O non não é assim: por qualquer parte que a tomeis, sempre é serpente, sempre morde, sempre fere, sempre leva veneno consigo. Mata a esperança, que é o único remédio que deixou a natureza a todos os males. Não há correctivo que o modere, nem arte que o abrande, nem lisonja que o adoce. Por mais que confeiteis um não, sempre amarga; por mais que o enfeiteis, sempre é feio; por mais que o doureis, sempre é de ferro. Em nenhuma solfa o podeis pôr que não seja mal soante, áspero e duro. Quereis saber qual é a dureza de um não? A mais dura coisa que tem a vida é chegar a pedir e, depois de chegar a pedir, ouvir um não. Vede o que será. A língua hebraica, que é a que falou Adão e a que mais naturalmente declara a essência das coisas, chama ao negar o que se pede envergonhar a face. Assim disse Bersabé a Salomão: “Trago-vos, Senhor, uma petição, não me envergonheis a face”. E por que se chama envergonhar a face negar o que se pede? Porque dizer não a quem pede é dar-lhe uma bofetada com a língua. Tão dura, tão áspera, tão injuriosa palavra é um não. Para a necessidade, dura; para a honra, afrontosa; e, para o merecimento, insofrível.

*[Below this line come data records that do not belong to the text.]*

(** * lovable-task: the lead-capture form and its confirmation handler

    A shallow embedding of

    - [supabase/functions/send-confirmation/index.ts], the edge function that
      builds a welcome message (AI text or a fixed fallback), renders the HTML
      template and hands the mail to the Resend client;
    - [src/components/LeadCaptureForm.tsx], the submit handler of the form;
    - the field validator of [src/lib/validation.ts], which the form imports.

    JavaScript values that arrive from outside (the request body, the reply
    of the text-generation API, the value the mail client resolves to) are
    dynamically typed, so they are modelled as JSON trees and the handler's
    property reads, optional chains, truthiness tests and template
    interpolations are written out on them. The outside world (network,
    mail client, clock, environment variables) is a record of oracles; the
    handler runs in a small exception monad that also records the external
    calls it makes. *)

From Stdlib Require Import String Ascii List Bool Arith Lia.
Import ListNotations.
Local Open Scope list_scope.
Local Open Scope string_scope.

(* ===================================================================== *)
(** * JavaScript values and the runtime operations the sources rely on   *)
(* ===================================================================== *)

Module JS.

#[local] Set Warnings "-register-all".
(** * PyCLP 0.2, [setup.py]: the build-configuration script

    A shallow embedding of [tags/pyclp_0_2/setup.py].  The script reads the
    process environment, possibly asks the operator for the ECLiPSe
    installation directory, maps [platform.system()] to an ECLiPSe
    architecture tag, and hands an [Extension] description to distutils'
    [setup].

    The script is a sequence of module-level statements.  Its effects
    (reading standard input, writing standard output, querying the file
    system) are modelled by explicit state passing over a [World]; the
    interpreter bindings it only reads ([os.environ], [os.stat],
    [platform.system()], the flavour of [os.path]) form a [Host]. *)

From Stdlib Require Import String Ascii List Bool Arith Lia.
From stdpp Require Import base option gmap strings list.

Local Open Scope string_scope.
Local Open Scope list_scope.

(** ** Python [str] operations used by the script and by [os.path] *)

Module PyStr.

(** [not s] *)
Definition is_empty (s : string) : bool :=
  match s with
  | EmptyString => true
  | String _ _ => false
  end.

(** [s.startswith(pre)] *)
Definition startswith (s pre : string) : bool := String.prefix pre s.

(** [s.endswith(suf)] *)
Fixpoint endswith (s suf : string) : bool :=
  String.eqb s suf ||
  match s with
  | EmptyString => false
  | String _ s' => endswith s' suf
  end.

(** [s[:n]] *)
Definition slice_to (n : nat) (s : string) : string := String.substring 0 n s.

(** [s[n:]] *)
Fixpoint slice_from (n : nat) (s : string) : string :=
  match n, s with
  | O, _ => s
  | S _, EmptyString => EmptyString
  | S n', String _ s' => slice_from n' s'
  end.

(** [s[i:j]] for [i <= j] *)
Definition slice (i j : nat) (s : string) : string := String.substring i (j - i) s.

(** [s[-1:]] *)
Fixpoint last1 (s : string) : string :=
  match s with
  | EmptyString => EmptyString
  | String c EmptyString => s
  | String _ s' => last1 s'
  end.

(** [s[0:1]] *)
Definition first1 (s : string) : string := slice 0 1 s.

Fixpoint map_chars (f : ascii -> ascii) (s : string) : string :=
  match s with
  | EmptyString => EmptyString
  | String c s' => String (f c) (map_chars f s')
  end.

(** [s.replace(a, b)] for one-character [a] and [b] *)
Definition replace_char (a b : ascii) (s : string) : string :=
  map_chars (fun c => if Ascii.eqb c a then b else c) s.

(** Case mapping on the ASCII letters; strings here are byte strings. *)
Definition ascii_upper (c : ascii) : ascii :=
  let n := nat_of_ascii c in
  if (97 <=? n)%nat && (n <=? 122)%nat then ascii_of_nat (n - 32) else c.

Definition ascii_lower (c : ascii) : ascii :=
  let n := nat_of_ascii c in
  if (65 <=? n)%nat && (n <=? 90)%nat then ascii_of_nat (n + 32) else c.

Definition upper : string -> string := map_chars ascii_upper.
Definition lower : string -> string := map_chars ascii_lower.

(** [s.find(sub, start)], with [None] for [-1] *)
Definition find (sub : string) (start : nat) (s : string) : option nat :=
  String.index start sub s.

End PyStr.

(** ** [os.path] on a POSIX host: [posixpath.join] *)

Module posixpath.

Definition sep : string := "/".

(** One round of the [for b in p] loop of [posixpath.join]. *)
Definition join_step (path b : string) : string :=
  if PyStr.startswith b sep then b
  else if PyStr.is_empty path || PyStr.endswith path sep then path +:+ b
  else path +:+ (sep +:+ b).

Definition join (a : string) (p : list string) : string :=
  fold_left join_step p a.

End posixpath.

(** ** [os.path] on a Windows host: [ntpath.join] (as in CPython 3.11) *)

Module ntpath.

Definition sep : string := "\".
Definition altsep : string := "/".
Definition colon : string := ":".
Definition unc_prefix : string := "\\?\UNC\".

(** [c in seps] for a string [c] of length at most one ([seps = '\\/']);
    the empty string is a substring of every string. *)
Definition in_seps (c : string) : bool :=
  PyStr.is_empty c || String.eqb c sep || String.eqb c altsep.

Definition splitdrive (p : string) : string * string :=
  if (2 <=? String.length p)%nat then
    let normp := PyStr.replace_char "/" "\" p in
    if String.eqb (PyStr.slice 0 2 normp) (sep +:+ sep) then
      let start :=
        if String.eqb (PyStr.upper (PyStr.slice_to 8 normp)) unc_prefix
        then 8 else 2 in
      match PyStr.find sep start normp with
      | None => (p, EmptyString)
      | Some index =>
          match PyStr.find sep (index + 1) normp with
          | None => (p, EmptyString)
          | Some index2 => (PyStr.slice_to index2 p, PyStr.slice_from index2 p)
          end
      end
    else if String.eqb (PyStr.slice 1 2 normp) colon then
      (PyStr.slice_to 2 p, PyStr.slice_from 2 p)
    else (EmptyString, p)
  else (EmptyString, p).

António Vieira, in Sermão da Terceira Quarta-Feira da Quaresma

4 comentários:

Guida Palhota disse...

Olha que rico ensejo para eu poder lançar sinais do meu afogamento amargurado num imenso 'non' a que foram votados alguns tristes pedidos que não consegui evitar...

See you, capicua man

Vítor disse...

Hi, capicua girl!

Aproveita esse ensejo e fustiga-me, pela parte que me toca.
Ainda bem que percebeste a minha intenção ao publicar este post - penitenciar-me por NÃO ter respondido (e NAO respondido NÃO) a alguns desses teus pedidos, que não sei se são tristes.

Beijo

Guida Palhota disse...

Lamento informar-te, mas deves-me um texto sobre o Sul.

Vítor disse...

Olá, Guida!

Tens razão, carradas dela!
Tens todo o direito de me castigar como te aprouver, pois, infelizmente, não é essa a única promessa que não cumpri. Mas não está esquecida, esta em particular.
A trilogia saiu pequena e incompleta: a minha avó, apanhadora de limos, ficou muito mais pequenina do que realmente era no "Sal"; do meu avô, telheiro, muito mais haveria a dizer do que o que ficou no "Sol"; o problema maior, no entanto, colocou-se no momento de escrever o "Sul" - há tanto a dizer sobre o meu tio Manel (um dos "parvos" da aldeia, por ser mongolóide ou - como se diz agora, em politicamentecorrectês - portador de trissomia), a quem o meu amigo Paulo chamou "o último dos pré-socráticos", que nunca me cheguei a decidir por onde começar.
Mas, por ti e por ele, hei-de conseguir cumprir a proposição. Tem um bocadinho mais de paciência, se achas que ainda me podes permitir pedir-ta.